* **About this exercise**:
In the data, find each line where the word "reasons" appears and list that line.

* **Exercise data**:
= Beginning of Section =

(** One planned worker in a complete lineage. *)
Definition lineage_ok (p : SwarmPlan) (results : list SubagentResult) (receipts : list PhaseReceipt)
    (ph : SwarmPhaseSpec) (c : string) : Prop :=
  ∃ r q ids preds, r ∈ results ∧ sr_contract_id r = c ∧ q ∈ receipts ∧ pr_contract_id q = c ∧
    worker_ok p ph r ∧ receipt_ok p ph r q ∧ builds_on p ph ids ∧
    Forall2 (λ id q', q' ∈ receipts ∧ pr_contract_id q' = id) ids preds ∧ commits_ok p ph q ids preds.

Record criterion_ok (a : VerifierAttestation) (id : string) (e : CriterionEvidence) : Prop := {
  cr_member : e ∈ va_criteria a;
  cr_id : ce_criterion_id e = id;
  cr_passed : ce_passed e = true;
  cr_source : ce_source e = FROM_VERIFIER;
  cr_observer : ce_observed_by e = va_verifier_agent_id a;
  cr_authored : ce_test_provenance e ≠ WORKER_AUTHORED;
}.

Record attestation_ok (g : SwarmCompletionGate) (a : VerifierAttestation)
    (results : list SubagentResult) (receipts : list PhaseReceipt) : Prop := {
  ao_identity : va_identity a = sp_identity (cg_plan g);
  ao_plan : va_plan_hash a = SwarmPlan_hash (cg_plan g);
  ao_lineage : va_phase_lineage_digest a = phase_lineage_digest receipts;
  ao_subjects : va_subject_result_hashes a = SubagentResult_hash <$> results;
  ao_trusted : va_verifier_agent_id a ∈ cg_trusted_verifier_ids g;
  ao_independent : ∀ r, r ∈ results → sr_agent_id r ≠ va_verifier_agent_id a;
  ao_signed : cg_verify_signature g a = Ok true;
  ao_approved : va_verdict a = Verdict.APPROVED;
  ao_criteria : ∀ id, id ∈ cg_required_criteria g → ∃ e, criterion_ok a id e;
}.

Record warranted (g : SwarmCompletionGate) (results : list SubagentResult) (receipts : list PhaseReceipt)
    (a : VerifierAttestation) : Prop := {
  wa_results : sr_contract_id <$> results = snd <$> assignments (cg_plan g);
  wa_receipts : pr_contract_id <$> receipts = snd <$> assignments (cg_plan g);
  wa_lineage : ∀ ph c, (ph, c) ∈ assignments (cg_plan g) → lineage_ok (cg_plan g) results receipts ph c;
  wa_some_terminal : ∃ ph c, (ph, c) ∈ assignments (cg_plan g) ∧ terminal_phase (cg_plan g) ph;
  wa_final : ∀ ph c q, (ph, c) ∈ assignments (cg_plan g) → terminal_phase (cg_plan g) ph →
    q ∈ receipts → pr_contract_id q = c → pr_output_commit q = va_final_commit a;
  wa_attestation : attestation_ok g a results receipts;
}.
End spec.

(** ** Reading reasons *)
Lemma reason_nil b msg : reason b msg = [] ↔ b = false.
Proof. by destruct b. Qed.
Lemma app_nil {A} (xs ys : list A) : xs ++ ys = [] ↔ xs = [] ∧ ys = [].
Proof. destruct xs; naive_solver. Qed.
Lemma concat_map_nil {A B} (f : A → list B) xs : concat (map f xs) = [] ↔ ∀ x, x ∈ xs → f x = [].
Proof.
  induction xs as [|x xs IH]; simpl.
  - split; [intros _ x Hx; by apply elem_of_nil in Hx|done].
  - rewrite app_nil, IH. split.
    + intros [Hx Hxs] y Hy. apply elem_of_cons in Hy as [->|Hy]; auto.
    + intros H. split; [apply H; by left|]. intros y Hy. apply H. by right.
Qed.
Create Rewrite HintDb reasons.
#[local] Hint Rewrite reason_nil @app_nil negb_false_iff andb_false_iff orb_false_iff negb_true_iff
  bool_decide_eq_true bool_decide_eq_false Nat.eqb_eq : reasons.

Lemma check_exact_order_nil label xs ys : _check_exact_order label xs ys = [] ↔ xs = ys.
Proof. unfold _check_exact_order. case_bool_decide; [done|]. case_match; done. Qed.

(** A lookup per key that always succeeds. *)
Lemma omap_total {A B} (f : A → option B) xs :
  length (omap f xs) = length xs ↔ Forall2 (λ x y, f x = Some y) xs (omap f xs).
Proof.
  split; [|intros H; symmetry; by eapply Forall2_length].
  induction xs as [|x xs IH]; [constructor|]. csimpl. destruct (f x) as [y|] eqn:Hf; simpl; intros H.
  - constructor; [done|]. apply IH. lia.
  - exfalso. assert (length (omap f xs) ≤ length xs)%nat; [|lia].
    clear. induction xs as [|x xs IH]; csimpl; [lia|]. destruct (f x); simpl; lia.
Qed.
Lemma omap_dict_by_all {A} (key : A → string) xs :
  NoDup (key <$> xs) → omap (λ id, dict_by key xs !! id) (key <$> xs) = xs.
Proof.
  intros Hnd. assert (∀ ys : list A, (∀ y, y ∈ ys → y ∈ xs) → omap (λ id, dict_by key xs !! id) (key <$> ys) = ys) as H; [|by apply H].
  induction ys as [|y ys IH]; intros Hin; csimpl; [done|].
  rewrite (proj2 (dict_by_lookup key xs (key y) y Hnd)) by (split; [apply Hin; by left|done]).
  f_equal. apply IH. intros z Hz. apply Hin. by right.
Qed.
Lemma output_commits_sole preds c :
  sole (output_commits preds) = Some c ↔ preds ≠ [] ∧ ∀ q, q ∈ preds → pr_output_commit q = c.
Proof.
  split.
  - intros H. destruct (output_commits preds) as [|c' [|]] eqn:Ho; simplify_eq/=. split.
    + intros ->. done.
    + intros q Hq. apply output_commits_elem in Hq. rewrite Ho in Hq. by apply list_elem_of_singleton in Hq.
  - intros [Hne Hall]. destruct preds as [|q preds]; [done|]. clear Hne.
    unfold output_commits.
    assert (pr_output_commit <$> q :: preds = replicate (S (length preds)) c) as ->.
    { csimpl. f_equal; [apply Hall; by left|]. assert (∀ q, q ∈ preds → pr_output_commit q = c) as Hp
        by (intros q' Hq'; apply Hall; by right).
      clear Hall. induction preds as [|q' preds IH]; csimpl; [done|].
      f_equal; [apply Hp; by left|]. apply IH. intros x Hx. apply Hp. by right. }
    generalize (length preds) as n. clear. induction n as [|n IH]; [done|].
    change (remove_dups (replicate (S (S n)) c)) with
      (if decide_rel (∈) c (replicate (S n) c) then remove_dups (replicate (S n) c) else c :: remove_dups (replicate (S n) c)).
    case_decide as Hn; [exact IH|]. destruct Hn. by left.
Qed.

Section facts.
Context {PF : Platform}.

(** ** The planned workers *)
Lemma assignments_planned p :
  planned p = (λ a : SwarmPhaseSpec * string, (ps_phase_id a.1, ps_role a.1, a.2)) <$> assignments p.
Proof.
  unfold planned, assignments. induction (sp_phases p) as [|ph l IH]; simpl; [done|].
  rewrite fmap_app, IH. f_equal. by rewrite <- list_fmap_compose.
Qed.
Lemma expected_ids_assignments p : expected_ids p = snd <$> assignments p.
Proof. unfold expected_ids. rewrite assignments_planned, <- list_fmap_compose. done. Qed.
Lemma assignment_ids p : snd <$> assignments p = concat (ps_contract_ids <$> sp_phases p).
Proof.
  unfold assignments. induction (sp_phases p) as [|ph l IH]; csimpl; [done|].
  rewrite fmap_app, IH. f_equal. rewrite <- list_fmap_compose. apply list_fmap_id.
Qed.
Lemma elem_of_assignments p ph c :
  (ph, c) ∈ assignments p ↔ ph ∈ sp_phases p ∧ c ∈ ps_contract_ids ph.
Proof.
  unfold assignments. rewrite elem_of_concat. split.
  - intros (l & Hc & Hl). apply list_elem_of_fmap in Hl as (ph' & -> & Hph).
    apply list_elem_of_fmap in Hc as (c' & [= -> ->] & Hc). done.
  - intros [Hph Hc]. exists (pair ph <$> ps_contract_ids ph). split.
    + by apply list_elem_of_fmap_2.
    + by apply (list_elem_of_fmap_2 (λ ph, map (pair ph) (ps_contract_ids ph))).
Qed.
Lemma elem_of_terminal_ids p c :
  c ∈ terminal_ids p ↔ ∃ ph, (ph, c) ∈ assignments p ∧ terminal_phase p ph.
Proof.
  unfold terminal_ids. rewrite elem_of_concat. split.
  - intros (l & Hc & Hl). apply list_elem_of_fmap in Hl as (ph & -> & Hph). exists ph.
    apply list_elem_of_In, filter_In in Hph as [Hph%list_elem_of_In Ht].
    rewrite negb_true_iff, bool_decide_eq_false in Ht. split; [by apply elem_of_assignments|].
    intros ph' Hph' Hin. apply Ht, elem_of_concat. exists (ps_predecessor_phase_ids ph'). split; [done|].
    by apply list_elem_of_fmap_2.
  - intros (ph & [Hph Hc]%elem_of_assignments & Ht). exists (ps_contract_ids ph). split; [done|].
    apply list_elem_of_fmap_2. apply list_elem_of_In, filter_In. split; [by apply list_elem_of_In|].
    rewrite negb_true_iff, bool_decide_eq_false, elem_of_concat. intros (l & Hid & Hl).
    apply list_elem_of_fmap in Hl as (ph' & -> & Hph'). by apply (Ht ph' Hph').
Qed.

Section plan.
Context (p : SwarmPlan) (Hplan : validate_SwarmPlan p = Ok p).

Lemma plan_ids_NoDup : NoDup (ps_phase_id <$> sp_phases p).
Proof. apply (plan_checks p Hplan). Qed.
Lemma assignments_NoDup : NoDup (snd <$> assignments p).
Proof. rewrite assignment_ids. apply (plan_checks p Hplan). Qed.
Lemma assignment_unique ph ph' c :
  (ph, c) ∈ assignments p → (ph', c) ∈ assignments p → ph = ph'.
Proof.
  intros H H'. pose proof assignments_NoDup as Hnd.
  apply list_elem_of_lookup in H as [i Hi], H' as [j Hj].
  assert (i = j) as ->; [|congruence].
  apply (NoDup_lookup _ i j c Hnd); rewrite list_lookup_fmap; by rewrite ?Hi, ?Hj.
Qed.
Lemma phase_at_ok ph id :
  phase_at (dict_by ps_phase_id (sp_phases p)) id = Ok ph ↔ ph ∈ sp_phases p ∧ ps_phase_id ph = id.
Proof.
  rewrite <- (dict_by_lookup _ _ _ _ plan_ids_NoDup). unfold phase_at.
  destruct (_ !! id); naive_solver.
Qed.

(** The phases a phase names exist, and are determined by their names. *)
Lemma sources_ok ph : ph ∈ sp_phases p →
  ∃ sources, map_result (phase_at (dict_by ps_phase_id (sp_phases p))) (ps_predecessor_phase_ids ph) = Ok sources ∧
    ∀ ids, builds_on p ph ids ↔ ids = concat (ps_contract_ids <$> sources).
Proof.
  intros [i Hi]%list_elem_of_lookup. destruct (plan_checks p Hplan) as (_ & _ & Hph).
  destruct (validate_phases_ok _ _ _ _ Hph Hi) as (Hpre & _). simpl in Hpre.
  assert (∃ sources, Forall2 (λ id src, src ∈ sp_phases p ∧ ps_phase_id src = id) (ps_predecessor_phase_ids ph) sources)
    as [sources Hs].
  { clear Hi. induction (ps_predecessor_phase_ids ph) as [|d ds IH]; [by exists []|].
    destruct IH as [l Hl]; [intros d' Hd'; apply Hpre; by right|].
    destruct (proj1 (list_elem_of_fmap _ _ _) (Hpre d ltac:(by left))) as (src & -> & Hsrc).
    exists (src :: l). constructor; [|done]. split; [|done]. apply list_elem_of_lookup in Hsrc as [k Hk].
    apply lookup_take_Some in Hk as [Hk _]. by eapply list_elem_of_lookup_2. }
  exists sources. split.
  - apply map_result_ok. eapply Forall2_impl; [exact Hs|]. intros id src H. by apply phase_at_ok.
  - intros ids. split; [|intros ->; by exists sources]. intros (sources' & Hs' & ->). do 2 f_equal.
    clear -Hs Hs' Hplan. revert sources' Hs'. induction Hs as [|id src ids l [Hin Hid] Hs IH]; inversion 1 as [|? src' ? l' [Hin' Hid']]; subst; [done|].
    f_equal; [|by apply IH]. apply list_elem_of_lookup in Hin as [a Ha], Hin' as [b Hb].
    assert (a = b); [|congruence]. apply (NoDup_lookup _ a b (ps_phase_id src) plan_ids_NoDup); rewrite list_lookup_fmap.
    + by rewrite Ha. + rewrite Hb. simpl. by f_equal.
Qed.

= End of Section =
= Beginning of Section =

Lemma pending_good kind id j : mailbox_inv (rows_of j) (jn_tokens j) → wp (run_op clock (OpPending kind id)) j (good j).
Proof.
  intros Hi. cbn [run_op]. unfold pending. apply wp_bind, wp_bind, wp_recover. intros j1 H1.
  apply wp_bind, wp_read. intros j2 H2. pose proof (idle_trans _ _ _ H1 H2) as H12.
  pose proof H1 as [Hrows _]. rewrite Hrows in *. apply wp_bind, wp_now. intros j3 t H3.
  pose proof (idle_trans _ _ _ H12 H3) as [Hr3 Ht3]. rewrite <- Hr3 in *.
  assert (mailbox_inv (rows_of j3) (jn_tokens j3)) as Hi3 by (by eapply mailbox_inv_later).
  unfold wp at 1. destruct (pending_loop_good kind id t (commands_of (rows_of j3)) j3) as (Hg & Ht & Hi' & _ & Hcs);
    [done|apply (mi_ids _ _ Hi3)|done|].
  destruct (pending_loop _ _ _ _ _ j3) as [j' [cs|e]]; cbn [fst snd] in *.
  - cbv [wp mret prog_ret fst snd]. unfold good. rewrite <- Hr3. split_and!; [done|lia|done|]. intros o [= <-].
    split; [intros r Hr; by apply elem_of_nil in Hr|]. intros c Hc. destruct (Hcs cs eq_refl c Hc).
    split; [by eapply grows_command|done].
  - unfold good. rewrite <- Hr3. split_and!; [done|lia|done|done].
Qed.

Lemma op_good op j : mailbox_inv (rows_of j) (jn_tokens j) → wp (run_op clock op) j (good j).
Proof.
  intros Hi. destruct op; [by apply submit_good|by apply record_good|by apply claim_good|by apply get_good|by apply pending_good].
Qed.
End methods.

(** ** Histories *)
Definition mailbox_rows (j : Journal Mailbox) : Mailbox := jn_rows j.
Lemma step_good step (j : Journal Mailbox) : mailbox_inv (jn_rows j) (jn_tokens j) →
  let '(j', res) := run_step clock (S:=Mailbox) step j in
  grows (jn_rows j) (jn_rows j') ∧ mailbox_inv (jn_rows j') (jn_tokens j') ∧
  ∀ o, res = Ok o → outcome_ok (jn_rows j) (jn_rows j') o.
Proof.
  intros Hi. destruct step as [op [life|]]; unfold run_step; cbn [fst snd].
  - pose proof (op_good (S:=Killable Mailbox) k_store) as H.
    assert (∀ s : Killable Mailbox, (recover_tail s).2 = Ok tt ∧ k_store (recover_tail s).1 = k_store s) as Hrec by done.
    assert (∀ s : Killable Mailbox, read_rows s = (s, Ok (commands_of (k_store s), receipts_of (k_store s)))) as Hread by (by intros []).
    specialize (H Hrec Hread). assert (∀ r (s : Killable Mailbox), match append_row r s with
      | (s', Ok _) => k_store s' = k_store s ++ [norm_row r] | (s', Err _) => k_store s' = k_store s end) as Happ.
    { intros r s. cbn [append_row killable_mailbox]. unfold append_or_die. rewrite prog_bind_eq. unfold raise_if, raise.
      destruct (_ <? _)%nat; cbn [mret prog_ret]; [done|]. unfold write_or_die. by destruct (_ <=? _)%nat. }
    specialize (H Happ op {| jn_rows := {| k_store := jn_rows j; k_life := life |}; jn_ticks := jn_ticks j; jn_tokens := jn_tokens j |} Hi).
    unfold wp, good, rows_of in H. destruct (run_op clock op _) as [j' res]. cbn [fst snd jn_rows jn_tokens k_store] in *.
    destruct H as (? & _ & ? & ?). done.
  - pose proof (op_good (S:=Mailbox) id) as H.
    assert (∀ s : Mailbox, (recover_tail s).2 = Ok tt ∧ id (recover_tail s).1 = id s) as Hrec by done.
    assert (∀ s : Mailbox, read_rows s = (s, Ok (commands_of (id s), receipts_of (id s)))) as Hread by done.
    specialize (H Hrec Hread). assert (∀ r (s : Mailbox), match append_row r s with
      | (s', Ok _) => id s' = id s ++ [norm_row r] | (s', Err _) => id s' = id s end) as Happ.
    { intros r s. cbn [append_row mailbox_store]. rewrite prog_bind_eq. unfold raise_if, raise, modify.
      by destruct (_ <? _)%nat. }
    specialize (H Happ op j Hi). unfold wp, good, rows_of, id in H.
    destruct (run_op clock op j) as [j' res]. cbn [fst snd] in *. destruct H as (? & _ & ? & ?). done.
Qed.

= End of Section =

* **Your solution**:
(** ** Reading reasons *)
Create Rewrite HintDb reasons.
  bool_decide_eq_true bool_decide_eq_false Nat.eqb_eq : reasons.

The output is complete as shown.